UT Dallas’ tribute to King also featured speeches, vocal and dance performances. Speakers included Dr. Hobson Wildenthal, president ad interim; and Dr. George Fair, vice president of the Office of Diversity and Community Engagement and dean of the School of Interdisciplinary Studies; and Arthur Gregg, assistant vice president for multicultural affairs and director of the Multicultural Center.

The annual celebration breakfast is presented by the Multicultural Center, Office of Diversity and Community Engagement and Student Union and Activities Advisory Board. The program combined contributions from faculty and staff and the community in addition to students.

Dee Lambert, director of enrollment services, sang “Amazing Grace” to begin the program.

Vanessa Baker, an arts and humanities PhD candidate, wrote and directed “The Making of the Man.”

Aundra Smith, with the Sacred Dance Ministry of St. Luke Community United Methodist Church, performed a dance to the song “We Shall Overcome.”
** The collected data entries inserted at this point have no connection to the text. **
(** * Game of Stick rating comparison: the simulation driver and the
      standings reporters of [compare_rating_systems.py]

    The development embeds the rating engine of the script:
    - Python dictionaries ([players], every [history] entry) as
      insertion-ordered association lists (module [Dict]);
    - the competitor objects stored in [players] as a heap addressed by the
      registry key, and the library methods [beat] / [tied] as small
      programs that read and write the two objects they are called on
      ([method], [call]), so that a match of a name against itself is one
      object playing itself;
    - the two simulation loops, whose bodies are the same text in the
      source, as one loop body [loop_body] in an error monad ([result]);
    - the reporters in state-passing style over the registry.

    The competitor classes come from the [elote] package, which is not part
    of the repository.  The driver is therefore generic in a
    [CompetitorClass]; the Elo class is modelled from the written
    specification, over the real numbers. *)

From Stdlib Require Import PrimFloat.
From Stdlib Require Import List String Ascii ZArith Bool Lia.
From Stdlib Require Import Permutation Sorted.
From Stdlib Require Import Reals Lra.
Import ListNotations.

Local Open Scope string_scope.
Local Open Scope list_scope.

(* ================================================================== *)
(** ** Python dictionaries *)

(** A [dict] keeps its keys in insertion order; storing under a key that is
    already present replaces the value and leaves the key where it is. *)
Module Dict.

Definition t (V : Type) : Type := list (string * V).

Definition empty {V : Type} : t V := [].

Fixpoint get {V : Type} (k : string) (d : t V) : option V :=
  match d with
  | [] => None
  | (k', v) :: d' => if String.eqb k k' then Some v else get k d'
  end.

(** [k in d] *)
Definition mem {V : Type} (k : string) (d : t V) : bool :=
  match get k d with Some _ => true | None => false end.

(** [d[k] = v] *)
Fixpoint set {V : Type} (k : string) (v : V) (d : t V) : t V :=
  match d with
  | [] => [(k, v)]
  | (k', v') :: d' =>
      if String.eqb k k' then (k', v) :: d' else (k', v') :: set k v d'
  end.

(** Overwriting the object stored under [k]; the key set never changes. *)
Fixpoint replace {V : Type} (k : string) (v : V) (d : t V) : t V :=
  match d with
  | [] => []
  | (k', v') :: d' =>
      if String.eqb k k' then (k', v) :: d' else (k', v') :: replace k v d'
  end.

Definition keys {V : Type} (d : t V) : list string := map fst d.

(** [d.items()] *)
Definition items {V : Type} (d : t V) : list (string * V) := d.

(** A dictionary display [{k1: v1, ..., kn: vn}]: the pairs are stored
    from left to right, a repeated key keeps its last value. *)
Definition literal {V : Type} (kvs : list (string * V)) : t V :=
  fold_left (fun d kv => set (fst kv) (snd kv) d) kvs empty.

End Dict.

(* ================================================================== *)
(** ** Results of a call *)

(** [KeyError] is what a subscript [d[k]] raises on a missing key.  The other
    three are the error kinds of the specification's error-handling design;
    no statement of the script raises them. *)
Inductive exn : Type :=
| KeyError (k : string)
| InvalidOutcome
| UnsupportedAlgorithm
| InternalConvergenceError.

Inductive result (A : Type) : Type :=
| Returned (a : A)
| Raised (e : exn).
Arguments Returned {A} a.
Arguments Raised {A} e.

Definition bind {A B : Type} (r : result A) (f : A -> result B) : result B :=
  match r with
  | Returned a => f a
  | Raised e => Raised e
  end.

Notation "x <- c1 ;; c2" := (bind c1 (fun x => c2))
  (at level 61, c1 at next level, right associativity).

(** [d[k]] *)
Definition subscript {V : Type} (d : Dict.t V) (k : string) : result V :=
  match Dict.get k d with
  | Some v => Returned v
  | None => Raised (KeyError k)
  end.

(* ================================================================== *)
(** ** Competitor objects and their methods *)

(** The two objects a method [self.m(competitor)] can touch. *)
Inductive role : Type := Self | Competitor.

(** The body of a method: a sequence of reads and writes of the attributes
    of [self] and of [competitor]. *)
Inductive method (Obj : Type) : Type :=
| Return
| GetAttrs (w : role) (k : Obj -> method Obj)
| SetAttrs (w : role) (o : Obj) (k : method Obj).
Arguments Return {Obj}.
Arguments GetAttrs {Obj} w k.
Arguments SetAttrs {Obj} w o k.

(** A competitor class as the driver uses it: the [rating] attribute and the
    two methods. *)
Record CompetitorClass (Obj Rating : Type) : Type := {
  rating : Obj -> Rating;
  beat : method Obj;
  tied : method Obj
}.
Arguments rating {Obj Rating} c o.
Arguments beat {Obj Rating} c.
Arguments tied {Obj Rating} c.

(** [self.m(competitor)] on the heap of competitor objects.  Every object is
    owned by exactly one registry key, so the key is its address; when
    [self] and [competitor] are the same key the writes land on one object.
    A reference obtained from the registry always points to an object: on a
    missing address the call stops and leaves the heap as it is. *)
Fixpoint call {Obj : Type} (self competitor : string) (body : method Obj)
    (heap : Dict.t Obj) : Dict.t Obj :=
  let addr w := match w with Self => self | Competitor => competitor end in
  match body with
  | Return => heap
  | GetAttrs w k =>
      match Dict.get (addr w) heap with
      | Some o => call self competitor (k o) heap
      | None => heap
      end
  | SetAttrs w o k => call self competitor k (Dict.replace (addr w) o heap)
  end.

(* ================================================================== *)
(** ** Matches and trace entries *)

(** One element of the list built by [parse_matches]: the dictionary with
    the keys ['match'], ['player1'], ['player2'], ['winner']. *)
Record Match : Type := {
  match_ : Z;
  player1 : string;
  player2 : string;
  winner : string
}.

(** What a [history] entry can hold. *)
Inductive value (Rating : Type) : Type :=
| VInt (z : Z)
| VStr (s : string)
| VNum (r : Rating).
Arguments VInt {Rating} z.
Arguments VStr {Rating} s.
Arguments VNum {Rating} r.

Definition before_key (name : string) : string := name ++ "_before".
Definition after_key (name : string) : string := name ++ "_after".

(* ================================================================== *)
(** ** The simulation loop *)

Section Simulation.

Context {Obj Rating : Type}.

(** The class whose objects the run creates, and the object its
    constructor call returns (the constructor has no other effect). *)
Variable CompetitorClass_ : CompetitorClass Obj Rating.
Variable new_competitor : Obj.

Definition entry : Type := Dict.t (value Rating).
Definition sim_state : Type := (Dict.t Obj * list entry)%type.

(** Lines 57-60 and 104-107: [if name not in players: players[name] = ...] *)
Definition init_player (name : string) (players : Dict.t Obj) : Dict.t Obj :=
  if negb (Dict.mem name players)
  then Dict.set name new_competitor players
  else players.

(** [p.rating] read through the reference [p] that was taken from
    [players[name]]: the rating of the object now at address [name]. *)
Definition rating_at (players : Dict.t Obj) (name : string) : result Rating :=
  p <- subscript players name ;;
  Returned (rating CompetitorClass_ p).

(** Lines 70-75 and 117-122: the three-way branch on [winner]. *)
Definition process_result (winner_ p1_name p2_name : string)
    (players : Dict.t Obj) : Dict.t Obj :=
  if String.eqb winner_ "NUL" then
    call p1_name p2_name (tied CompetitorClass_) players
  else if String.eqb winner_ p1_name then
    call p1_name p2_name (beat CompetitorClass_) players
  else
    call p2_name p1_name (beat CompetitorClass_) players.

(** Lines 77-86: the dictionary appended to [history]. *)
Definition history_entry (m : Match)
    (p1_before p1_after p2_before p2_after : Rating) : entry :=
  Dict.literal
    [("match", VInt (match_ m));
     ("player1", VStr (player1 m));
     ("player2", VStr (player2 m));
     ("winner", VStr (winner m));
     (before_key (player1 m), VNum p1_before);
     (after_key (player1 m), VNum p1_after);
     (before_key (player2 m), VNum p2_before);
     (after_key (player2 m), VNum p2_after)].

(** The body of [for match in matches:]. *)
Definition loop_body (st : sim_state) (m : Match) : result sim_state :=
  let '(players, history) := st in
  let p1_name := player1 m in
  let p2_name := player2 m in
  let winner_ := winner m in
  let players := init_player p1_name players in
  let players := init_player p2_name players in
  p1 <- subscript players p1_name ;;
  p2 <- subscript players p2_name ;;
  let p1_before := rating CompetitorClass_ p1 in
  let p2_before := rating CompetitorClass_ p2 in
  let players := process_result winner_ p1_name p2_name players in
  p1_after <- rating_at players p1_name ;;
  p2_after <- rating_at players p2_name ;;
  Returned (players,
            history ++ [history_entry m p1_before p1_after p2_before p2_after]).

Fixpoint for_each (st : sim_state) (matches : list Match) : result sim_state :=
  match matches with
  | [] => Returned st
  | m :: matches' => st' <- loop_body st m ;; for_each st' matches'
  end.

(** [players = {}], [history = []], the loop, [return players, history]. *)
Definition simulate (matches : list Match) : result sim_state :=
  for_each (Dict.empty, []) matches.

(** The registry once both players of [m] exist, and once the result of
    [m] is applied. *)
Definition materialise (m : Match) (players : Dict.t Obj) : Dict.t Obj :=
  init_player (player2 m) (init_player (player1 m) players).

Definition updated (m : Match) (players : Dict.t Obj) : Dict.t Obj :=
  process_result (winner m) (player1 m) (player2 m) (materialise m players).

(** The rating of the object at [name], when there is one. *)
Definition rating_of (players : Dict.t Obj) (name : string) : option Rating :=
  option_map (rating CompetitorClass_) (Dict.get name players).

End Simulation.

(** The names of a match list in reading order, and a list of names cut
    down to the first appearance of each. *)
Definition names_of (matches : list Match) : list string :=
  flat_map (fun m => [player1 m; player2 m]) matches.

Fixpoint first_seen (l : list string) : list string :=
  match l with
  | [] => []
  | x :: l' => x :: filter (fun y => negb (String.eqb y x)) (first_seen l')
  end.

(* ================================================================== *)
(** ** The Elo competitor *)

Local Open Scope R_scope.

(** Modelled from the spec: [EloCompetitor] is a class of the [elote]
    package, which the repository imports and does not contain.  The object
    holds a rating and a K-factor; floating-point numbers are taken as real
    numbers. *)
Record EloObj : Type := {
  elo_rating : R;
  elo_k_factor : R
}.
In a speech at the event, Ifeoma Ahuna, a supply chain management freshman, said that King’s commitment to his dream of racial equality inspired her to pursue her own dream of becoming a lawyer.

“Like Dr. King, we must not shy away from our dreams and instead actively attempt to make them possible,” Ahuna said. “Now is the time to make your personal goals match your dreams. Now is the time to defy the odds and the obstacles. Now is the time to rally up your supporters to have your own source of encouragement. Now I ask, what is your dream?”